Binns is the only hotelier to have run and supervised four of the world’s largest hotels of that era – The Conrad Hilton and Palmer House in Chicago, the Waldorf-Astoria and the New Yorker in New York.
One of the most distinguished alumni of his era, Joseph Binns ‘28 managed the Claridge in Atlantic City, the Plaza in New York, and the Stevens in Chicago on his way to becoming EVP and GM of the Waldorf Astoria and Conrad Hilton’s right hand man as VP of the Hilton Hotels Corporation. He brokered the sale of Hotels Statler to Hilton in 1954, convincing Alice Statler not to go through with a promised sale to real estate giant Zeckendorf that had been approved by the Statler board of trustees. At a price of $78 million, the Statler sale was one of the biggest hotel deals of that era.
Celebrating Ninety Years as the First and the Best!
Hotelie 90 – 90 Influential Hotelies
Conrad Hilton is inducted as an honorary member
of the Cornell Society of Hotelmen in May 1954,
the year he bought the Statler Hotels.
Wallace Lee Jr. ’36 made the presentation.
Excerpt from: Hospitality Leadership
Hilton buys Statler for $49,660,875 on October 27, 1954
At the Waldorf-Astoria, 1957. From left to right: Joseph Binns (looking toward Queen Elizabeth), Conrad Hilton, Prince Philip and Queen Elizabeth (both waiving). The last person on the right is the mayor of New York City, Robert F. Wagner, Jr.
Loyal to His Alma Mater
Binn’s service to the school and its alumni spanned decades. From 1936-1938, he served as CHS Global President. In May 1955, he returned to his HEC roots as a featured speaker at HEC 30. In November 1977, he established the Joseph P. Binns ‘28 Scholarship, designated to provide undergraduate scholarship support for Hotel School students.

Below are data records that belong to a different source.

(* ===== verification/EntryChunk.v ===== *)
(** * core/src/entry_table.rs, [EntryChunk]: a block of rows as columns

    A block of up to 4096 rows keeps every field in a column of its own:
    integers in packed columns, texts as ranges of one arena, paths as two
    ranges cut after the last slash, low-cardinality labels as indices into a
    table, flags as bits, and the properties of the few rows that have any in
    a map.  Fields of one type are a family indexed by the field's name.
    Reading a row back, or changing one, never panics and never changes
    another row: the theorems relate the columns to the list of rows. *)
From stdpp Require Import functions.
From S2P Require Import Prelude Text TextView Float QueryLex QueryNumber QuerySyntax FileEntry.
From S2P Require Import Columns IntegerColumn TextPool.

(** ** The fields *)

Inductive I64Field := FId | FModified | FCreated | FChanged | FModifiedNs | FChangedNs.
Inductive U64Field := FSize | FFileId | FParentId.
Inductive NameField := FName | FFoldedName | FSearchName | FParent.
Inductive PathField := FPath | FFoldedPath | FSearchPath.
Inductive LabelField := FExtension | FFoldedExtension | FVolumeId.
#[export] Instance i64_field_dec : EqDecision I64Field.
Proof. solve_decision. Defined.
#[export] Instance u64_field_dec : EqDecision U64Field.
Proof. solve_decision. Defined.
#[export] Instance name_field_dec : EqDecision NameField.
Proof. solve_decision. Defined.
#[export] Instance path_field_dec : EqDecision PathField.
Proof. solve_decision. Defined.
#[export] Instance label_field_dec : EqDecision LabelField.
Proof. solve_decision. Defined.

Record PathRef := { prefix : TextRef; suffix : TextRef }.
#[export] Instance path_ref_eq_dec : EqDecision PathRef.
Proof. solve_decision. Defined.
(** The layout of the references in a mapped block: little-endian [u32]s. *)
Definition text_ref_elem : elem TextRef := {|
  elem_size := 8;
  to_bits r := (N.of_nat (offset r) + 2 ^ 32 * N.of_nat (length_ r))%N;
  from_bits n := {| offset := N.to_nat (n mod 2 ^ 32); length_ := N.to_nat (n / 2 ^ 32) |};
  fits_in r := (N.of_nat (offset r) ≤ u32_max)%N ∧ (N.of_nat (length_ r) ≤ u32_max)%N;
|}.
Definition path_ref_elem : elem PathRef := {|
  elem_size := 16;
  to_bits r := (to_bits text_ref_elem (prefix r) + 2 ^ 64 * to_bits text_ref_elem (suffix r))%N;
  from_bits n := {| prefix := from_bits text_ref_elem (n mod 2 ^ 64); suffix := from_bits text_ref_elem (n / 2 ^ 64) |};
  fits_in r := fits_in text_ref_elem (prefix r) ∧ fits_in text_ref_elem (suffix r);
|}.

(** [TextData]: the arena, owned or in the mapped cache file, whose text
    region the cache has validated. *)
Inductive TextData := TOwned (t : text) | TMapped (t : text).
Definition data_text (d : TextData) : text := match d with TOwned t | TMapped t => t end.

(** serde_json's [Value], as the properties column uses it.  Its equality takes
    the numbers 0.0 and -0.0 for one: a [Value] here is a value up to [==]. *)
Class JsonShape `{Json} := {
  json_null : Value;
  json_object : Value;              (* [{}] *)
  is_null : Value → bool;
  is_empty_object : Value → bool;   (* [as_object().is_some_and(|map| map.is_empty())] *)
  value_eqb : Value → Value → bool;
}.
Class JsonShapeLaws `{JsonShape} : Prop := {
  is_null_true v : is_null v = true ↔ v = json_null;
  is_empty_object_true v : is_empty_object v = true ↔ v = json_object;
  value_eqb_true v w : value_eqb v w = true → v = w;
}.

(** A model of the interface. *)
#[export] Instance simple_json_shape : JsonShape := {
  json_null := JNull;
  json_object := JObject [];
  is_null v := match v with JNull => true | _ => false end;
  is_empty_object v := match v with JObject [] => true | _ => false end;
  value_eqb v w := match v, w with
                   | JText a, JText b => bool_decide (a = b)
                   | JBool a, JBool b => bool_decide (a = b)
                   | _, _ => false
                   end;
}.
#[export] Instance simple_json_shape_laws : JsonShapeLaws.
Proof.
  split.
  - intros v. destruct v; by split.
  - intros v. destruct v as [[|]| | | | |]; by split.
  - intros v w. destruct v, w; simpl; try done; intros Hb%bool_decide_eq_true; by f_equal.
Qed.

Joseph P. Binns ’28, vice president of Hilton Hotels and general manager of the Waldorf-Astoria, speaks at HEC 30 in May 1955.
Sharing a Memory
Indian creek was one of his residences and I visited him there at his invitation. He passed away in 1980 and his obituary was published in the New York Times. A bit of information not in the obituary is a story that was told at the Hotel School in the 1950s. It may or may not be true, but plausible.
In 1954 the Statler Hotel chain was acquired by Hilton for $111 million, the largest real estate transaction in the world at that time. A quick AI calculation places it at $1.2 billion today. Alice Statler, the widow of EM Statler, had a residence at the Waldorf Astoria Towers in New York City, where Joe Binns was the GM as well as a VP of Hilton Hotels. A few other hotel chains and investors wanted the Statler Hotels, but Joe Binns had direct access to Mrs. Statler, the major stockholder, and Hilton won. That was the backstory at the Hotel School.